Your task: Print the data that follows again, keeping every line exact.

Entries supplied:
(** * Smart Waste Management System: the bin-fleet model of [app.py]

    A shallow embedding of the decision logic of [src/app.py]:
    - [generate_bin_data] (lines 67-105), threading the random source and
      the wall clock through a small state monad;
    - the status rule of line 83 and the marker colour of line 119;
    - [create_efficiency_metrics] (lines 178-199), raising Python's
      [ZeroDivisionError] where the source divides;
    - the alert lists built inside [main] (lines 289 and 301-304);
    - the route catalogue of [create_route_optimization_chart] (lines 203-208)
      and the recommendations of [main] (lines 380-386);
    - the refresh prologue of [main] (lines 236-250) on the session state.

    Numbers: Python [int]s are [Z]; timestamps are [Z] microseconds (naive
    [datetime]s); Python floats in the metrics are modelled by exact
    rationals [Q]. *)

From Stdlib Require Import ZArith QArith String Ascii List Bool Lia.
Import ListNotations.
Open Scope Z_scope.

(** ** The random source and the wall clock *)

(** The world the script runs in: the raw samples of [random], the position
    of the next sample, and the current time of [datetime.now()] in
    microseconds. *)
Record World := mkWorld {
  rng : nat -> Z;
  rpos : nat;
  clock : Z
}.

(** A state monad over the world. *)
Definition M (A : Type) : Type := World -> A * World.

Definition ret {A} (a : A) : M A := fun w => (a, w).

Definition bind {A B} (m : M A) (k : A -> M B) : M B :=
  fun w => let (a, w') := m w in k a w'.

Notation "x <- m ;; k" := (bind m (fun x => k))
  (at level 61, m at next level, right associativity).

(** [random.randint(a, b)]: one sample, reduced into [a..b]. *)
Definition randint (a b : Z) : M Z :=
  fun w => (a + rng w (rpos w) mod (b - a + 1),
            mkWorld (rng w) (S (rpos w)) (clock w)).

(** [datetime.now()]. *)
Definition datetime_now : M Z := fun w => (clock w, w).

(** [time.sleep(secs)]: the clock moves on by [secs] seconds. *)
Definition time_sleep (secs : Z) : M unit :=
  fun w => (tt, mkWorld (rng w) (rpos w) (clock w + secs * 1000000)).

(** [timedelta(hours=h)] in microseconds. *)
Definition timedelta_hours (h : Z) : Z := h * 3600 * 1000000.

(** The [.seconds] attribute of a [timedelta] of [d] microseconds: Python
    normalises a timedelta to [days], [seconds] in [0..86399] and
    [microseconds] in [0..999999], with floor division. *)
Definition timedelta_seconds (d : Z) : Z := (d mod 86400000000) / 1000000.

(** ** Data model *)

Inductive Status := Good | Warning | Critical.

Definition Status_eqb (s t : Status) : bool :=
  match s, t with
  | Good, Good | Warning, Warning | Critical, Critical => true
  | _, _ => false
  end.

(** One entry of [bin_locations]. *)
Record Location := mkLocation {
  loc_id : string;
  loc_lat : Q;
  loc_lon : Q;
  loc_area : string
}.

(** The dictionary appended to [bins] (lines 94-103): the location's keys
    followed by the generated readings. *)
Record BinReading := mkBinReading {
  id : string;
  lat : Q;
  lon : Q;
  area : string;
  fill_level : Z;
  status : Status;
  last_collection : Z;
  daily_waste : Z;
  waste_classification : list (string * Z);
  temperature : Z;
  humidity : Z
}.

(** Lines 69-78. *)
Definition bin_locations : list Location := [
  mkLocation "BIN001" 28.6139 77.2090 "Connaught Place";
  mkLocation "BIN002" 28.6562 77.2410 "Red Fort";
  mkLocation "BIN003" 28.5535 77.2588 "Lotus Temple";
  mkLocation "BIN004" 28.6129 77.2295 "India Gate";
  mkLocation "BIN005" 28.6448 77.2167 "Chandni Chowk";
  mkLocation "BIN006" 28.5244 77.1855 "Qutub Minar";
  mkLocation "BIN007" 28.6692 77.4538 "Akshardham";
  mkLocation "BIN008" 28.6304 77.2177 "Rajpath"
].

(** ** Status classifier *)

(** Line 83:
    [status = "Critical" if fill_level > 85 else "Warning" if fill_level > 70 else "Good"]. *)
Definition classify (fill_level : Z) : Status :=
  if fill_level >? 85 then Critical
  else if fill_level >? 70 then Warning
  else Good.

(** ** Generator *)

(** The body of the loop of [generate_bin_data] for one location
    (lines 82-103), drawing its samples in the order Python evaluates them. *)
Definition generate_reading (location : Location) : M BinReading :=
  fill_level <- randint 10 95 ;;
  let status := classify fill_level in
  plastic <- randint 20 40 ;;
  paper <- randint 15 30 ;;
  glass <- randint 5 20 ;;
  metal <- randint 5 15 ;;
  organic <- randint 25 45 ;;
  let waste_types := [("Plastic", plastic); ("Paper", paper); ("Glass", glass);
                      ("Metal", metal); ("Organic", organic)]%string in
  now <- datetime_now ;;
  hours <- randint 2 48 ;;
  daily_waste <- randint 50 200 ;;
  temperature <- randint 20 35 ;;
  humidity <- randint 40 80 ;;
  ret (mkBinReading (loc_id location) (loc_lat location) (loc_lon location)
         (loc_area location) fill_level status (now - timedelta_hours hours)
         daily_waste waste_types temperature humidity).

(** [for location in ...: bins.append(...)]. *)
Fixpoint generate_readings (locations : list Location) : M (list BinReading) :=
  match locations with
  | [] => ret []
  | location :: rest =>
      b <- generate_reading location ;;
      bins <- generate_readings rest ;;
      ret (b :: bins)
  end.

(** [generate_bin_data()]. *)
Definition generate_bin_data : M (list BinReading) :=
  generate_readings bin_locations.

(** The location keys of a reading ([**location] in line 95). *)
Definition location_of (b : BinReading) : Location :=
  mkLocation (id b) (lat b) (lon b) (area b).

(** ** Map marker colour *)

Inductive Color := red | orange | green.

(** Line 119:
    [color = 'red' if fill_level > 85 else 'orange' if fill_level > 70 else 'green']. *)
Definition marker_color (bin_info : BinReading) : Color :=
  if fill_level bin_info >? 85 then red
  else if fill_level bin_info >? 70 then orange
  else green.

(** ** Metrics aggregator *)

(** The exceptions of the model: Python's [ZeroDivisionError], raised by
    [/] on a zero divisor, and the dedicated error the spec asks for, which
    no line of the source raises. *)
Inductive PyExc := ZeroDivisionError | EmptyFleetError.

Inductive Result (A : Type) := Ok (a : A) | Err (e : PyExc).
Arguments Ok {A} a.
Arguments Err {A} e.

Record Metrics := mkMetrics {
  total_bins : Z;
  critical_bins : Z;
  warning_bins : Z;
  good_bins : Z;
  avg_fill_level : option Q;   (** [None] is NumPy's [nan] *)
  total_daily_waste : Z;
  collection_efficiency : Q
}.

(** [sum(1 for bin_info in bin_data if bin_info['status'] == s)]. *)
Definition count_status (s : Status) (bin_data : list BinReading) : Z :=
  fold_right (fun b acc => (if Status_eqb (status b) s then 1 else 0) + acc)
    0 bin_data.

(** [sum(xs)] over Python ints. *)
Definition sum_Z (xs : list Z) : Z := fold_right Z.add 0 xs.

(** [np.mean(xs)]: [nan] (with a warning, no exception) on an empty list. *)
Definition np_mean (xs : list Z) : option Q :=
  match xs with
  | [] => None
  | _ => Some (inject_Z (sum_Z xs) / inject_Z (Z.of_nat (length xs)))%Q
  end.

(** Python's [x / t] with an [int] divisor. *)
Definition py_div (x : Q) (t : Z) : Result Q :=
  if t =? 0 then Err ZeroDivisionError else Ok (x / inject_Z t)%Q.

Answer to this exercise:
(** * Smart Waste Management System: the bin-fleet model of [app.py]

    A shallow embedding of the decision logic of [src/app.py]:
    - [generate_bin_data] (lines 67-105), threading the random source and
      the wall clock through a small state monad;
    - the status rule of line 83 and the marker colour of line 119;
    - [create_efficiency_metrics] (lines 178-199), raising Python's
      [ZeroDivisionError] where the source divides;
    - the alert lists built inside [main] (lines 289 and 301-304);
    - the route catalogue of [create_route_optimization_chart] (lines 203-208)
      and the recommendations of [main] (lines 380-386);
    - the refresh prologue of [main] (lines 236-250) on the session state.

    Numbers: Python [int]s are [Z]; timestamps are [Z] microseconds (naive
    [datetime]s); Python floats in the metrics are modelled by exact
    rationals [Q]. *)

From Stdlib Require Import ZArith QArith String Ascii List Bool Lia.
Import ListNotations.
Open Scope Z_scope.

(** ** The random source and the wall clock *)

(** The world the script runs in: the raw samples of [random], the position
    of the next sample, and the current time of [datetime.now()] in
    microseconds. *)
Record World := mkWorld {
  rng : nat -> Z;
  rpos : nat;
  clock : Z
}.

(** A state monad over the world. *)
Definition M (A : Type) : Type := World -> A * World.

Definition ret {A} (a : A) : M A := fun w => (a, w).

Definition bind {A B} (m : M A) (k : A -> M B) : M B :=
  fun w => let (a, w') := m w in k a w'.

Notation "x <- m ;; k" := (bind m (fun x => k))
  (at level 61, m at next level, right associativity).

(** [random.randint(a, b)]: one sample, reduced into [a..b]. *)
Definition randint (a b : Z) : M Z :=
  fun w => (a + rng w (rpos w) mod (b - a + 1),
            mkWorld (rng w) (S (rpos w)) (clock w)).

(** [datetime.now()]. *)
Definition datetime_now : M Z := fun w => (clock w, w).

(** [time.sleep(secs)]: the clock moves on by [secs] seconds. *)
Definition time_sleep (secs : Z) : M unit :=
  fun w => (tt, mkWorld (rng w) (rpos w) (clock w + secs * 1000000)).

(** [timedelta(hours=h)] in microseconds. *)
Definition timedelta_hours (h : Z) : Z := h * 3600 * 1000000.

(** The [.seconds] attribute of a [timedelta] of [d] microseconds: Python
    normalises a timedelta to [days], [seconds] in [0..86399] and
    [microseconds] in [0..999999], with floor division. *)
Definition timedelta_seconds (d : Z) : Z := (d mod 86400000000) / 1000000.

(** ** Data model *)

Inductive Status := Good | Warning | Critical.

Definition Status_eqb (s t : Status) : bool :=
  match s, t with
  | Good, Good | Warning, Warning | Critical, Critical => true
  | _, _ => false
  end.

(** One entry of [bin_locations]. *)
Record Location := mkLocation {
  loc_id : string;
  loc_lat : Q;
  loc_lon : Q;
  loc_area : string
}.

(** The dictionary appended to [bins] (lines 94-103): the location's keys
    followed by the generated readings. *)
Record BinReading := mkBinReading {
  id : string;
  lat : Q;
  lon : Q;
  area : string;
  fill_level : Z;
  status : Status;
  last_collection : Z;
  daily_waste : Z;
  waste_classification : list (string * Z);
  temperature : Z;
  humidity : Z
}.

(** Lines 69-78. *)
Definition bin_locations : list Location := [
  mkLocation "BIN001" 28.6139 77.2090 "Connaught Place";
  mkLocation "BIN002" 28.6562 77.2410 "Red Fort";
  mkLocation "BIN003" 28.5535 77.2588 "Lotus Temple";
  mkLocation "BIN004" 28.6129 77.2295 "India Gate";
  mkLocation "BIN005" 28.6448 77.2167 "Chandni Chowk";
  mkLocation "BIN006" 28.5244 77.1855 "Qutub Minar";
  mkLocation "BIN007" 28.6692 77.4538 "Akshardham";
  mkLocation "BIN008" 28.6304 77.2177 "Rajpath"
].

(** ** Status classifier *)

(** Line 83:
    [status = "Critical" if fill_level > 85 else "Warning" if fill_level > 70 else "Good"]. *)
Definition classify (fill_level : Z) : Status :=
  if fill_level >? 85 then Critical
  else if fill_level >? 70 then Warning
  else Good.

(** ** Generator *)

(** The body of the loop of [generate_bin_data] for one location
    (lines 82-103), drawing its samples in the order Python evaluates them. *)
Definition generate_reading (location : Location) : M BinReading :=
  fill_level <- randint 10 95 ;;
  let status := classify fill_level in
  plastic <- randint 20 40 ;;
  paper <- randint 15 30 ;;
  glass <- randint 5 20 ;;
  metal <- randint 5 15 ;;
  organic <- randint 25 45 ;;
  let waste_types := [("Plastic", plastic); ("Paper", paper); ("Glass", glass);
                      ("Metal", metal); ("Organic", organic)]%string in
  now <- datetime_now ;;
  hours <- randint 2 48 ;;
  daily_waste <- randint 50 200 ;;
  temperature <- randint 20 35 ;;
  humidity <- randint 40 80 ;;
  ret (mkBinReading (loc_id location) (loc_lat location) (loc_lon location)
         (loc_area location) fill_level status (now - timedelta_hours hours)
         daily_waste waste_types temperature humidity).

(** [for location in ...: bins.append(...)]. *)
Fixpoint generate_readings (locations : list Location) : M (list BinReading) :=
  match locations with
  | [] => ret []
  | location :: rest =>
      b <- generate_reading location ;;
      bins <- generate_readings rest ;;
      ret (b :: bins)
  end.

(** [generate_bin_data()]. *)
Definition generate_bin_data : M (list BinReading) :=
  generate_readings bin_locations.

(** The location keys of a reading ([**location] in line 95). *)
Definition location_of (b : BinReading) : Location :=
  mkLocation (id b) (lat b) (lon b) (area b).

(** ** Map marker colour *)

Inductive Color := red | orange | green.

(** Line 119:
    [color = 'red' if fill_level > 85 else 'orange' if fill_level > 70 else 'green']. *)
Definition marker_color (bin_info : BinReading) : Color :=
  if fill_level bin_info >? 85 then red
  else if fill_level bin_info >? 70 then orange
  else green.

(** ** Metrics aggregator *)

(** The exceptions of the model: Python's [ZeroDivisionError], raised by
    [/] on a zero divisor, and the dedicated error the spec asks for, which
    no line of the source raises. *)
Inductive PyExc := ZeroDivisionError | EmptyFleetError.

Inductive Result (A : Type) := Ok (a : A) | Err (e : PyExc).
Arguments Ok {A} a.
Arguments Err {A} e.

Record Metrics := mkMetrics {
  total_bins : Z;
  critical_bins : Z;
  warning_bins : Z;
  good_bins : Z;
  avg_fill_level : option Q;   (** [None] is NumPy's [nan] *)
  total_daily_waste : Z;
  collection_efficiency : Q
}.

(** [sum(1 for bin_info in bin_data if bin_info['status'] == s)]. *)
Definition count_status (s : Status) (bin_data : list BinReading) : Z :=
  fold_right (fun b acc => (if Status_eqb (status b) s then 1 else 0) + acc)
    0 bin_data.

(** [sum(xs)] over Python ints. *)
Definition sum_Z (xs : list Z) : Z := fold_right Z.add 0 xs.

(** [np.mean(xs)]: [nan] (with a warning, no exception) on an empty list. *)
Definition np_mean (xs : list Z) : option Q :=
  match xs with
  | [] => None
  | _ => Some (inject_Z (sum_Z xs) / inject_Z (Z.of_nat (length xs)))%Q
  end.

(** Python's [x / t] with an [int] divisor. *)
Definition py_div (x : Q) (t : Z) : Result Q :=
  if t =? 0 then Err ZeroDivisionError else Ok (x / inject_Z t)%Q.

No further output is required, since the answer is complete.